Rubén Mesa

Personal information
- Full name: Rubén Mesa Visiga
- Date of birth: 16 January 1992 (age 34)
- Place of birth: Badajoz, Spain
- Height: 1.82 m (6 ft 0 in)
- Position: Forward

Team information
- Current team: Minera
- Number: 9

Youth career
- Flecha Negrea

Senior career*
- Years: Team / Apps / (Gls)
- 2011–2012: Badajoz / 23 / (5)
- 2012–2013: Rayo Vallecano B / 10 / (2)
- 2013: → Alcalá (loan) / 14 / (1)
- 2013–2014: Atlético Madrid B / 35 / (10)
- 2014–2017: Recreativo / 67 / (8)
- 2017–2018: SS Reyes / 19 / (8)
- 2018–2019: Villarreal B / 17 / (2)
- 2019–2020: Rayo Majadahonda / 27 / (11)
- 2020–2021: Extremadura / 37 / (9)
- 2022: UCAM Murcia / 20 / (5)
- 2022–2023: Numancia / 37 / (8)
- 2023–2025: Estepona / 47 / (6)
- 2025–: Minera / 48 / (18)

= Rubén Mesa =

Spanish footballer (born 1992)

Rubén Mesa Visiga (born 16 January 1992) is a Spanish footballer who plays as a forward for Segunda Federación club Minera.

==Club career==
Born in Badajoz, Extremadura, Mesa started playing as a senior with CD Badajoz in the Segunda División B in 2011. On 27 June 2012 he moved to Rayo Vallecano, being assigned to the reserves also in the third level.

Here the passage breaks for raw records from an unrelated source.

Lemma import_validate_error a data e : import_validate a data = inl e -> e <> PSA_SUCCESS.
Proof.
unfold import_validate. intros Hv ->.
destruct (import_check_params a (zlen data)); try done.
destruct (import_key_bits a data) as [e|a'] eqn:Hb.
- simplify_eq. unfold import_key_bits in Hb.
  destruct (wolfpsa_rsa_key_bits (attr_type a) data) as [e|bits] eqn:Hr;
    [apply rsa_key_bits_error in Hr|];
    repeat (case_match; simplify_eq/=); by eapply infer_key_bits_error.
- by destruct (import_check_data a' data).
Qed.

Lemma imported_calm_l a data id s1 s2 s3 :
calm s1 s2 -> imported a data id s2 s3 -> imported a data id s1 s3.
Proof.
intros Hc. unfold imported. case_match.
- rewrite (c_keys _ _ Hc). intros [? ?]. split; [done|].
  by eapply calm_trans; [apply calm_with_keys|].
- rewrite (c_records _ _ Hc). intros (? & buf & ? & ?). split; [done|].
  exists buf. split; [done|]. by eapply stored_calm_l.
Qed.

Definition assigned_id (a : psa_key_attributes_t) s : Z :=
if caller_id a =? PSA_KEY_ID_NULL then g_next_key_id s else caller_id a.

(** The state after the identifier was taken. *)
Definition after_id (a : psa_key_attributes_t) s : kstate O :=
if caller_id a =? PSA_KEY_ID_NULL then with_next_key_id (g_next_key_id s + 1) s else s.

Lemma after_id_same a s :
g_volatile_keys (after_id a s) = g_volatile_keys s /\
key_store (after_id a s) = key_store s.
Proof. unfold after_id. by case_match. Qed.

(** Why a call with nothing failing around it is refused. *)
Definition refusal (attributes : psa_key_attributes_t) (data : list byte)
  (st : psa_status_t) s : Prop :=
import_validate attributes data = inl st \/
exists a, import_validate attributes data = inr a /\
  ((st = PSA_ERROR_INSUFFICIENT_STORAGE /\ caller_id a = PSA_KEY_ID_NULL /\
    ~ vendor_id (g_next_key_id s)) \/
   (st = PSA_ERROR_ALREADY_EXISTS /\ id_taken a (assigned_id a s) s)).

(** Every outcome of an import of data whose record size fits an [int]. *)
Lemma wp_import_key attributes data (Q : psa_status_t * Z -> kstate O -> Prop) s :
free s -> fits data ->
(forall st id s', free s' ->
   (st = PSA_SUCCESS /\ g_psa_crypto_initialized s = true /\ idle s' /\
    exists a, import_validate attributes data = inr a /\ id = assigned_id a s /\
      (caller_id a = PSA_KEY_ID_NULL -> vendor_id id) /\
      imported a data id (after_id a s) s') \/
   (st <> PSA_SUCCESS /\
    (calm s s' \/
     exists a, import_validate attributes data = inr a /\ caller_id a = PSA_KEY_ID_NULL /\
       vendor_id (g_next_key_id s) /\ calm (after_id a s) s') /\
    (id = PSA_KEY_ID_NULL \/ st = PSA_ERROR_INSUFFICIENT_MEMORY) /\
    (good_environment s -> idle s -> g_psa_crypto_initialized s = true ->
     (forall a, import_validate attributes data = inr a -> ulong (Z.to_N (assigned_id a s))) ->
     refusal attributes data st s)) ->
   Q (st, id) s') ->
wp (psa_import_key (Some attributes) (Some data) true) Q s.
Proof.
intros Hf Hfit HQ. unfold psa_import_key.
destruct (import_validate attributes data) as [e|a] eqn:Hval.
{ wp_seq. apply HQ; [done|]. right.
  split_and!; [by eapply import_validate_error|by left; apply calm_refl|by left|by left]. }
destruct (import_validate_len _ _ _ Hval) as [Hnz _].
wp_seq. apply wp_check_init; [done|]. intros st s1 Hq1 Hf1 _ Hok1 Hyes1.
destruct (decide (st = PSA_SUCCESS)) as [->|Hst].
2:{ replace (match st with PSA_SUCCESS => _ | _ => _ end) with
      (mret (st, PSA_KEY_ID_NULL) : M (kstate O) (psa_status_t * Z)) by (by destruct st).
    wp_seq. apply HQ; [done|]. right.
    split_and!; [done|by left; apply quiet_calm|by left|]. intros _ Hi Hc _.
    exfalso. apply Hst. by apply Hyes1. }
destruct (Hok1 eq_refl) as [Hi1 Hinit]. wp_seq. apply wp_assign_id; [done|].
intros r s2 Hi2 Hcase. destruct r as [id|].
2:{ destruct Hcase as (Hnull & Hout & Hq2). rewrite (q_next _ _ Hq1) in Hout. wp_seq.
    apply HQ; [by apply idle_free|]. right.
    split_and!; [done|by left; apply quiet_calm; eapply quiet_trans|by left|].
    intros _ _ _ _. right. exists a. auto. }
assert (Hid : id = assigned_id a s /\ calm (after_id a s) s2 /\
              (caller_id a = PSA_KEY_ID_NULL -> vendor_id id) /\
              (good_environment s -> good_environment s2)).
{ unfold assigned_id, after_id, good_environment. apply quiet_calm in Hq1.
  destruct Hcase as [(Hnn & -> & Hq2%quiet_calm)|(Hnn & -> & Hv & Hq2%quiet_calm)].
  - destruct (Z.eqb_spec (caller_id a) PSA_KEY_ID_NULL); [done|].
    pose proof (calm_trans _ _ _ Hq1 Hq2) as Hc. split_and!; [done|done|done|].
    intros []. split; by apply Hc.
  - rewrite Hnn, Z.eqb_refl. rewrite (c_next _ _ Hq1) in *.
    pose proof (calm_trans _ _ _ (calm_with_next _ _ _ Hq1) Hq2) as Hc.
    split_and!; [done|done|done|]. intros []. split; by apply Hc. }
destruct Hid as (-> & Hc2 & Hvend & Hgood).
apply wp_import_store; [done|done|done|]. intros st id' s3 Hi3 Hres.
apply HQ; [by apply idle_free|]. destruct Hres as [(-> & -> & Himp)|(Hst & Hc3 & Hid' & Hex & Hg)].
- left. split_and!; [done|done|done|]. exists a. split_and!; [done|done|done|].
  by eapply imported_calm_l.
- right. pose proof (calm_trans _ _ _ Hc2 Hc3) as Hc. split_and!; [done| |by intuition|].
  + unfold after_id in *. destruct (Z.eqb_spec (caller_id a) PSA_KEY_ID_NULL) as [Hn|];
      [right|by left].
    exists a. unfold assigned_id in Hvend. rewrite Hn, Z.eqb_refl in *. auto.
  + intros Hge _ _ Hul. right. exists a. split; [done|]. right.
    rewrite (Hg (Hgood Hge) (Hul a eq_refl)) in *. split; [done|]. specialize (Hex eq_refl).
    destruct (after_id_same a s) as [Hk Hs]. unfold id_taken in *.
    rewrite (c_keys _ _ Hc2), (c_records _ _ Hc2), Hk, Hs in Hex. done.
Qed.
End ImportSteps.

On 2 January 2013 Mesa was loaned to fellow league team RSD Alcalá, until June. After returning to Rayo he moved to neighbouring Atlético Madrid B. He scored 11 goals during the campaign, as they narrowly avoided relegation.

On 11 July 2014 Mesa signed a four-year deal with Recreativo de Huelva. On 23 August he made his professional debut, starting in a 0–0 home draw against Real Zaragoza in the Segunda División.

Mesa scored his first goal in the category on 13 December 2014, netting the last in a 2–4 home loss against UD Las Palmas. He left Recre in 2017, and subsequently represented third division sides UD San Sebastián de los Reyes, Villarreal CF B, CF Rayo Majadahonda and Extremadura UD.